» Activity
Every line from the one containing "Models include/dmw/wait_timeout.hpp and" to the one containing "Definition poll : WaitTimeout" in the records below, both included, must be set down exactly, and no other line.

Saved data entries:
(* ===== verification/Deadline.v ===== *)
(** * Deadline: wait timeouts and saturating steady-clock deadlines

    Models include/dmw/wait_timeout.hpp and src/impl/deadline.hpp.  A steady
    time point is its 64-bit nanosecond count. *)

From S2P Require Import Prelude.
Local Open Scope Z_scope.

Inductive WaitKind := Poll | Finite | Infinite.

#[export] Instance WaitKind_eq_dec : EqDecision WaitKind.
Proof. solve_decision. Defined.

Record WaitTimeout := MkWaitTimeout { timeout_kind : WaitKind; timeout_ns : Z }.

Definition poll : WaitTimeout := MkWaitTimeout Poll 0.
Definition infinite : WaitTimeout := MkWaitTimeout Infinite 0.
Definition finite (timeout : Z) : Result WaitTimeout :=
  if timeout <=? 0 then fail InvalidArgument "Finite wait timeout must be positive"
  else success (MkWaitTimeout Finite timeout).

(** [duration()] terminates unless the timeout is finite. *)
Definition duration (t : WaitTimeout) : option Z :=
  match timeout_kind t with Finite => Some (timeout_ns t) | _ => None end.

(** The code compares the two durations after converting them to
    [duration<long double>].  The conversion is the platform's: the class
    gives the comparison of the converted values.  It is monotone on every
    platform; where [long double] has 64 mantissa bits it also separates two
    different 64-bit counts. *)
Class WideCompare := {
  wide_ge : Z -> Z -> bool;
  wide_ge_monotone : forall r a, a <= r -> wide_ge r a = true
}.

Class WideExact `{!WideCompare} : Prop :=
  wide_ge_separates : forall r a, in_i64 r -> in_i64 a -> r < a -> wide_ge r a = false.

#[export] Instance exact_compare : WideCompare | 100 :=
  {| wide_ge := fun r a => a <=? r; wide_ge_monotone := fun r a H => proj2 (Z.leb_le a r) H |}.

#[export] Instance exact_compare_exact : WideExact.
Proof. intros r a _ _ H. simpl. apply Z.leb_gt. lia. Qed.

Section Deadlines.
Context `{!WideCompare}.

Definition saturating_steady_add (base dur : Z) : Z :=
  if dur <=? 0 then base
  else if wide_ge dur (INT64_MAX - base) then INT64_MAX
  else base + dur.

(** [now] is the steady-clock value the function reads. *)
Definition steady_deadline (timeout : WaitTimeout) (now : Z) : option Z :=
  match timeout_kind timeout with
  | Infinite => Some INT64_MAX
  | Poll => Some now
  | Finite => saturating_steady_add now <$> duration timeout
  end.

Lemma saturating_steady_add_range base dur :
  0 <= base <= INT64_MAX -> in_i64 dur ->
  base <= saturating_steady_add base dur <= INT64_MAX.
Proof.
  intros Hb Hd. unfold saturating_steady_add. case_cmp; [lia|].
  destruct (wide_ge dur (INT64_MAX - base)) eqn:Hw; [lia|].
  destruct (Z.leb_spec (INT64_MAX - base) dur); [|lia].
  rewrite wide_ge_monotone in Hw by lia. done.
Qed.

Lemma saturating_steady_add_exact `{!WideExact} base dur :
  0 <= base <= INT64_MAX -> in_i64 dur ->
  saturating_steady_add base dur = Z.min INT64_MAX (base + Z.max 0 dur).
Proof.
  intros Hb Hd. unfold saturating_steady_add. case_cmp; [lia|].
  destruct (Z.leb_spec (INT64_MAX - base) dur) as [Hle|Hlt].
  - rewrite wide_ge_monotone by lia. lia.
  - rewrite wide_ge_separates; [lia | done | | lia]. unfold_ints. lia.
Qed.

(** The absolute deadline of a wait never overflows and never lies in the
    past, on every platform; with an exact comparison it is the requested
    instant, clamped to the largest time point. *)
Theorem steady_deadline_bounds timeout now :
  0 <= now <= INT64_MAX ->
  (timeout_kind timeout = Finite -> in_i64 (timeout_ns timeout)) ->
  exists d, steady_deadline timeout now = Some d /\ now <= d <= INT64_MAX /\
    (WideExact -> timeout_kind timeout = Finite ->
       d = Z.min INT64_MAX (now + Z.max 0 (timeout_ns timeout))).
Proof.
  intros Hn Hf. unfold steady_deadline, duration.
  destruct (timeout_kind timeout); simpl.
  - exists now. split_and!; [done | lia | lia | done].
  - eexists. split; [done|]. split; [by apply saturating_steady_add_range; auto|].
    intros ? _. apply saturating_steady_add_exact; auto.
  - exists INT64_MAX. split_and!; [done | lia | lia | done].
Qed.
End Deadlines.

Lemma steady_deadline_bounds_witness :
  exists d, steady_deadline (MkWaitTimeout Finite 7) 5 = Some d /\ 5 <= d <= INT64_MAX /\
    (WideExact -> timeout_kind (MkWaitTimeout Finite 7) = Finite ->
       d = Z.min INT64_MAX (5 + Z.max 0 7)).
Proof.
  apply (steady_deadline_bounds (MkWaitTimeout Finite 7) 5); simpl; unfold_ints; lia.
Defined.

Example finite_rejects_zero : code_of (finite 0) = Some InvalidArgument.
Proof. reflexivity. Qed.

» Solution for this exercise
    Models include/dmw/wait_timeout.hpp and src/impl/deadline.hpp.  A steady
    time point is its 64-bit nanosecond count. *)

From S2P Require Import Prelude.
Local Open Scope Z_scope.

Inductive WaitKind := Poll | Finite | Infinite.

#[export] Instance WaitKind_eq_dec : EqDecision WaitKind.
Proof. solve_decision. Defined.

Record WaitTimeout := MkWaitTimeout { timeout_kind : WaitKind; timeout_ns : Z }.

Definition poll : WaitTimeout := MkWaitTimeout Poll 0.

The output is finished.